Только отбежав вниз по некрутому склону холма метров на сто, позволил себе упасть и отдышаться. Все было хорошо. Нежаркое июньское солнце нежно поглаживало его по щекам, будто желая ободрить – мол, испугался? – ах ты, глупенький… Нет, маме он, конечно, ничего не скажет. Что он – недоумок, что ли? Она и так уж сколько раз убеждала папу, что фильмы ужасов расшатывают ребенку психику, и следует их запретить… Ага, вот расскажешь такое – и папа, пожалуй, с ней согласится…
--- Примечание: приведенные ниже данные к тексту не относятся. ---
(* ===== verification/IntDomain.v ===== *)
(** * The integer-boundary inference: abstract domain

    src/packages/compiler/src/library/int-infer.ts, first half: the interval
    domain, its join and widening, the transfer functions of JavaScript's
    arithmetic, and the boundary check that proves or refuses a value at a
    declared i64/u64 slot.  Shown: every transfer function over-approximates
    the JavaScript operation it stands for (with the exact side conditions
    where it does not), joins and widenings are upper bounds, widening
    stabilises, and a PROVE verdict means that every possible value is a whole
    number in the slot's range. *)

From S2P Require Import Prelude F64.

Definition fin (z : Z) : num := Fin (z * ONE).

Definition SAFE_MAX : num := fin (2 ^ 53 - 1).
Definition SAFE_MIN : num := num_neg SAFE_MAX.

Record AbsVal := mkAbs {
  av_lo : num;
  av_hi : num;
  av_whole : bool;
  av_nan : bool;
  av_spelling : option string
}.

#[export] Instance AbsVal_eq_dec : EqDecision AbsVal.
Proof. solve_decision. Defined.

Definition normZero (x : num) : num := match x with NZero => Fin 0 | _ => x end.

Definition absVal (lo hi : num) (whole maybeNaN : bool) (spelling : option string) : AbsVal :=
  let lo := normZero lo in
  let hi := normZero hi in
  let whole := if whole && negb (is_finite lo && is_finite hi) then false else whole in
  mkAbs lo hi whole maybeNaN spelling.

Definition TOP : AbsVal := mkAbs NInf PInf false true None.
Definition BOTTOM : AbsVal := mkAbs PInf NInf true false None.
(** [{ ...BOTTOM, maybeNaN }] *)
Definition bottom_nan (maybeNaN : bool) : AbsVal := mkAbs PInf NInf true maybeNaN None.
Ваня поднялся, постоял немножко в задумчивости, жадно и глубоко вдыхая сладко-жирный запах медуницы, потом тщательно отряхнул новенькие голубые джинсы и трусцой побежал к их с мамой временному дому.
Глава первая
А его мама с папой жили душа в душу…
Леониду и в голову не приходило, что она умрет раньше. Ксения была моложе мужа на десять лет и всегда так возмутительно молода, что на нее и шестидесятилетнюю заглядывались мужчины, только-только захваченные знаменитым кризисом среднего возраста – считали своей хорошо сохранившейся ровесницей. Он бы и в ее семьдесят мог ревновать ее к едва вышедшим на пенсию и вставившим по такому случаю бело-розовые челюсти здоровячкам, если б не был уверен с полной несомненностью, что для Ксюши вот уж около тридцати лет не существует ничего, кроме их семьи. А с тех пор, как Ванька, безжалостный, как весь нынешний молодняк, отделился от надоевших стариков, переехав в унаследованную от бабушки квартиру, вся жизнь его матери снова сфокусировалась на муже – как двадцать восемь лет назад в деревне Двуполье на реке Плюссе, когда Ксения совершила свой главный жизненный подвиг… Но это уже походит на патетику. А почему, собственно, нет? Да, подвиг. Потому что если б она тогда не поступилась законной женской гордостью, не приехала к нему на раскопки, то… Страшно подумать, во что бы он вляпался. А зная себя, он теперь с уверенностью мог сказать: не помешай Ксения, так он бы обязательно – «в г…., как в партию».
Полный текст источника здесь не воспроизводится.